[Source material — start]
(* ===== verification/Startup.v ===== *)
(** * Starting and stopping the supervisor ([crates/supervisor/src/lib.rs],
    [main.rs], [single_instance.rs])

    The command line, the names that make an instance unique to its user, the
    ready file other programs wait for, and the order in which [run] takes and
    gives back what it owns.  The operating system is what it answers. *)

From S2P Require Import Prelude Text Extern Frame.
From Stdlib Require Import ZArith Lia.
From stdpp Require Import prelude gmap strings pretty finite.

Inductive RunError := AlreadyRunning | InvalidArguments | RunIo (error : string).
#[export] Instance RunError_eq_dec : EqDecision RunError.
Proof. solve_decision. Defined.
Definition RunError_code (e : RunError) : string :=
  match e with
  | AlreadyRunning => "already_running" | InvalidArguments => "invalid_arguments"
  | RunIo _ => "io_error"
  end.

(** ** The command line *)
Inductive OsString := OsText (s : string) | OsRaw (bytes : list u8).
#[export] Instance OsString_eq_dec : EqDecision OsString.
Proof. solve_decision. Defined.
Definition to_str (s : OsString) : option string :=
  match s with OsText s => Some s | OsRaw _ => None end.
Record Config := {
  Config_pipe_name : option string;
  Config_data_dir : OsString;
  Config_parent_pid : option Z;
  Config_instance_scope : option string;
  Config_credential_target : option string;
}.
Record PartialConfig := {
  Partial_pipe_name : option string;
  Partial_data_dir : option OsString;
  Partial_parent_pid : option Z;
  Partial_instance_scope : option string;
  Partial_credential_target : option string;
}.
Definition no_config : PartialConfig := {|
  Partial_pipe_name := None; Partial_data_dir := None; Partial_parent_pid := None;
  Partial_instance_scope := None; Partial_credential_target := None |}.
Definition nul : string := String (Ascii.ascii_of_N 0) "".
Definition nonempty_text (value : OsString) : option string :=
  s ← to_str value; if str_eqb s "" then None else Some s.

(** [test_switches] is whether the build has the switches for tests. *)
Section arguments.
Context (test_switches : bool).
[Source material — finish]
**What you have to do:** Each record above is to be reproduced exactly, in full.

**Exercise solution:**
(* ===== verification/Startup.v ===== *)
(** * Starting and stopping the supervisor ([crates/supervisor/src/lib.rs],
    [main.rs], [single_instance.rs])

    The command line, the names that make an instance unique to its user, the
    ready file other programs wait for, and the order in which [run] takes and
    gives back what it owns.  The operating system is what it answers. *)

From S2P Require Import Prelude Text Extern Frame.
From Stdlib Require Import ZArith Lia.
From stdpp Require Import prelude gmap strings pretty finite.

Inductive RunError := AlreadyRunning | InvalidArguments | RunIo (error : string).
#[export] Instance RunError_eq_dec : EqDecision RunError.
Proof. solve_decision. Defined.
Definition RunError_code (e : RunError) : string :=
  match e with
  | AlreadyRunning => "already_running" | InvalidArguments => "invalid_arguments"
  | RunIo _ => "io_error"
  end.

(** ** The command line *)
Inductive OsString := OsText (s : string) | OsRaw (bytes : list u8).
#[export] Instance OsString_eq_dec : EqDecision OsString.
Proof. solve_decision. Defined.
Definition to_str (s : OsString) : option string :=
  match s with OsText s => Some s | OsRaw _ => None end.
Record Config := {
  Config_pipe_name : option string;
  Config_data_dir : OsString;
  Config_parent_pid : option Z;
  Config_instance_scope : option string;
  Config_credential_target : option string;
}.
Record PartialConfig := {
  Partial_pipe_name : option string;
  Partial_data_dir : option OsString;
  Partial_parent_pid : option Z;
  Partial_instance_scope : option string;
  Partial_credential_target : option string;
}.
Definition no_config : PartialConfig := {|
  Partial_pipe_name := None; Partial_data_dir := None; Partial_parent_pid := None;
  Partial_instance_scope := None; Partial_credential_target := None |}.
Definition nul : string := String (Ascii.ascii_of_N 0) "".
Definition nonempty_text (value : OsString) : option string :=
  s ← to_str value; if str_eqb s "" then None else Some s.

(** [test_switches] is whether the build has the switches for tests. *)
Section arguments.
Context (test_switches : bool).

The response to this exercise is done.